Iggy Pop: i 3 album fondamentali dell'Iguana del rock and roll

Il leggendario artista americano, tra i più iconici e influenti nella storia del rock, ha inciso insieme ai Måneskin una nuova versione di I wanna be your slave

Pochi artisti, nella storia del rock, hanno avuto l'impatto e il carisma di James Newell Osterberg, universalmente conosciuto come Iggy Pop e soprannominato l'Iguana, nato a Muskegon il 21 aprile del 1947. Le performance eccessive ed altamente teatrali (è stato uno dei primi a praticare lo stage diving, tuffandosi coraggiosamente in mezzo al pubblico) ne hanno fatto un iconoclasta innovatore del rock, che ha ispirato artisti del calibro di Joy Division, Nick Cave, Queens Of The Stone Age, IDLES, Fontaines DC, R.E.M., Depeche Mode e N.I.N. Dagli esordi alla batteria, suonata nella roulotte in cui è cresciuto, ai trascorsi nella band The Iguanas, il gruppo con cui ha suonato nella prima metà degli anni Sessanta, fino al periodo irripetibile con The Stooges, dal 1967 al 1974 (oltre alla reunion della band, con una nuova formazione, nel 2003), passando per numerosi album solisti, che hanno attraversato generi ed epoche diverse con intatto vigore.

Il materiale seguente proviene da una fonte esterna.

(** Lines 24-65: the base class succeeds. *)
Lemma OnCreate_base_created s m1 frame m2 fc m3 :
  extern Win32Window_OnCreate (machine s) = (true, m1) ->
  extern GetClientArea m1 = (frame, m2) ->
  extern (FlutterViewController_new
            (int32 (rc_right frame - rc_left frame))
            (int32 (rc_bottom frame - rc_top frame))
            (project_ (window s))) m2 = (fc, m3) ->
  exists m,
    OnCreate s =
    Done (is_ready fc)
      (mkState
         (mkFlutterWindow (Some fc) (maximum_button_hover_ (window s))
                          (project_ (window s)))
         m
         (log s ++
          [Called Win32Window_OnCreate true;
           Called GetClientArea frame;
           Called (FlutterViewController_new
                     (int32 (rc_right frame - rc_left frame))
                     (int32 (rc_bottom frame - rc_top frame))
                     (project_ (window s))) fc] ++
          released (window s) ++ setup_calls fc)).
Proof.
  intros Hbase Hframe Hnew. unfold OnCreate.
  rewrite (bind_Done _ _ _ _ _ (call_Done _ _ _ _ Hbase)). cbn [negb].
  rewrite (bind_Done _ _ _ _ _ (call_mkState _ _ _ _ _ _ Hframe)).
  unfold bind at 1, this_ at 1. cbn [window].
  rewrite (bind_Done _ _ _ _ _ (call_mkState _ _ _ _ _ _ Hnew)).
  match goal with
  | |- context [bind (assign_flutter_controller ?p) ?k ?st] =>
      destruct (assign_flutter_controller_Done p st) as (m4 & Hassign & _);
      rewrite (bind_Done _ k st _ _ Hassign)
  end.
  cbn [window machine log].
  unfold bind at 1 2, this_, deref. cbn [window flutter_controller_].
  match goal with
  | |- context [Done (is_ready fc) _] =>
      match goal with
      | |- exists m, ?run ?st = _ =>
          destruct (run_setup fc st) as (m & Hsetup)
      end
  end.
  exists m. rewrite Hsetup. cbn [window log]. unfold released.
  now rewrite <- !app_assoc.
Qed.

(** Every outcome of [OnCreate] is one of these two. *)
Lemma OnCreate_shape s :
  (exists m,
     OnCreate s =
     Done false
       (mkState (window s) m
                (log s ++ [Called Win32Window_OnCreate false]))) \/
  (exists frame fc m,
     OnCreate s =
     Done (is_ready fc)
       (mkState
          (mkFlutterWindow (Some fc) (maximum_button_hover_ (window s))
                           (project_ (window s)))
          m
          (log s ++
           [Called Win32Window_OnCreate true;
            Called GetClientArea frame;
            Called (FlutterViewController_new
                      (int32 (rc_right frame - rc_left frame))
                      (int32 (rc_bottom frame - rc_top frame))
                      (project_ (window s))) fc] ++
           released (window s) ++ setup_calls fc))).
Proof.
  destruct (extern Win32Window_OnCreate (machine s)) as [[|] m1] eqn:Hbase.
  - right.
    destruct (extern GetClientArea m1) as [frame m2] eqn:Hframe.
    destruct (extern (FlutterViewController_new
                        (int32 (rc_right frame - rc_left frame))
                        (int32 (rc_bottom frame - rc_top frame))
                        (project_ (window s))) m2) as [fc m3] eqn:Hnew.
    destruct (OnCreate_base_created s m1 frame m2 fc m3 Hbase Hframe Hnew)
      as (m & Hrun).
    now exists frame, fc, m.
  - left. exists m1. now apply OnCreate_base_failed.
Qed.

(** X6: when the base window is created and the controller built for
    it has both its engine and its view, [OnCreate] returns true, holds
    that controller, and has made, after the three opening calls and the
    destruction of a controller it may have held before, exactly these
    calls in this order: plugin registration on the engine, the handler
    on channel "ci.not.rune/snap" of the engine's messenger, the view's
    native window as child content, the next-frame callback, and the
    forced redraw. *)
Theorem OnCreate_success s m1 frame m2 fc m3 e v :
  extern Win32Window_OnCreate (machine s) = (true, m1) ->
  extern GetClientArea m1 = (frame, m2) ->
  extern (FlutterViewController_new
            (int32 (rc_right frame - rc_left frame))
            (int32 (rc_bottom frame - rc_top frame))
            (project_ (window s))) m2 = (fc, m3) ->
  engine fc = Some e ->
  view fc = Some v ->
  exists m,
    OnCreate s =
    Done true
      (mkState
         (mkFlutterWindow (Some fc) (maximum_button_hover_ (window s))
                          (project_ (window s)))
         m
         (log s ++
          [Called Win32Window_OnCreate true;
           Called GetClientArea frame;
           Called (FlutterViewController_new
                     (int32 (rc_right frame - rc_left frame))
                     (int32 (rc_bottom frame - rc_top frame))
                     (project_ (window s))) fc] ++
          released (window s) ++
          [Called (RegisterPlugins e) tt;
           Called (SetMethodCallHandler (messenger e) "ci.not.rune/snap") tt;
           Called (SetChildContent (GetNativeWindow v)) tt;
           Called (SetNextFrameCallback e) tt;
           Called (ForceRedraw fc) tt])).
Proof.
  intros Hbase Hframe Hnew He Hv.
  destruct (OnCreate_base_created s m1 frame m2 fc m3 Hbase Hframe Hnew)
    as (m & Hrun).
  exists m. rewrite Hrun. unfold is_ready, setup_calls.
  now rewrite He, Hv.
Qed.

(** X7: [OnCreate] never faults: the controller it follows in lines
    31-63 is the one it has just installed.  It leaves the hover flag
    and the project alone, and when it returns true the window holds a
    controller whose engine and view are both present. *)
Theorem OnCreate_outcome s :
  exists b s',
    OnCreate s = Done b s' /\
    maximum_button_hover_ (window s') = maximum_button_hover_ (window s) /\
    project_ (window s') = project_ (window s) /\
    (b = true ->
     exists fc e v,
       flutter_controller_ (window s') = Some fc /\
       engine fc = Some e /\ view fc = Some v).
Proof.
  destruct (OnCreate_shape s) as [(m & Hrun) | (frame & fc & m & Hrun)];
    rewrite Hrun; eexists _, _; (split; [reflexivity |]);
    cbn [window maximum_button_hover_ project_ flutter_controller_].
  - repeat split. discriminate.
  - repeat split. unfold is_ready.
    destruct (engine fc) as [e |] eqn:He, (view fc) as [v |] eqn:Hv;
      try discriminate.
    intros _. now exists fc, e, v.
Qed.

(** X8: the controller is constructed with the size of the client
    area: for a client rectangle whose width and height fit a [LONG],
    [OnCreate] passes exactly [right - left] and [bottom - top], and
    the window's project, to the constructor. *)
Theorem OnCreate_size s m1 frame m2 :
  extern Win32Window_OnCreate (machine s) = (true, m1) ->
  extern GetClientArea m1 = (frame, m2) ->
  - 2 ^ 31 <= rc_right frame - rc_left frame < 2 ^ 31 ->
  - 2 ^ 31 <= rc_bottom frame - rc_top frame < 2 ^ 31 ->
  exists b s' fc,
    OnCreate s = Done b s' /\
    In (Called (FlutterViewController_new
                  (rc_right frame - rc_left frame)
                  (rc_bottom frame - rc_top frame)
                  (project_ (window s))) fc)
       (log s').
Proof.
  intros Hbase Hframe Hwidth Hheight.
  destruct (extern (FlutterViewController_new
                      (int32 (rc_right frame - rc_left frame))
                      (int32 (rc_bottom frame - rc_top frame))
                      (project_ (window s))) m2) as [fc m3] eqn:Hnew.
  destruct (OnCreate_base_created s m1 frame m2 fc m3 Hbase Hframe Hnew)
    as (m & Hrun).
  rewrite !int32_small in Hrun by assumption.
  eexists _, _, fc. split; [exact Hrun |]. cbn [log].
  apply in_or_app. right. cbn. auto.
Qed.

(** ** Destruction, in full *)

Lemma OnDestroy_shape s :
  exists m,
    OnDestroy s =
    Done tt
      (mkState
         (mkFlutterWindow None (maximum_button_hover_ (window s))
                          (project_ (window s)))
         m
         (log s ++ released (window s)
                ++ [Called Win32Window_OnDestroy tt])).
Proof.
  unfold released.
  destruct (flutter_controller_ (window s)) as [fc |] eqn:Hfc.
  - unfold OnDestroy, bind at 1 2, this_. rewrite Hfc.
    destruct (assign_flutter_controller_Done None s) as (m & -> & _).
    rewrite call_unit. cbn [window machine log]. rewrite Hfc.
    eexists. rewrite <- app_assoc. reflexivity.
  - unfold OnDestroy, bind, this_. rewrite Hfc. unfold ret.
    rewrite call_unit. eexists. cbn [app].
    destruct (window s) as [c h p]. cbn in *. subst c. reflexivity.
Qed.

Iggy Pop vanta sodalizi indimenticabili come quello con David Bowie (insieme al quale ha condiviso la stessa casa a Berlino nella seconda metà degli anni Settanta) e con altre pietre miliari della musica dei più diversi generi, dai Simple Minds ai Green Day, da Alice Cooper ai New Order, Ryuichi Sakamoto e Queens of the Stone Age. Per questo ieri ha fatto il giro del mondo la notizia della collaborazione dei nostri Måneskin con una leggenda del rock come Iggy, insieme al quale hanno registrato una versione straordinaria di I wanna be your slave (titolo chiaramente ispirato all'iconica I wanna be your dog dell'Iguana, contenuta nell'album d'esordio degli Stooges), che uscirà venerdì 6 agosto.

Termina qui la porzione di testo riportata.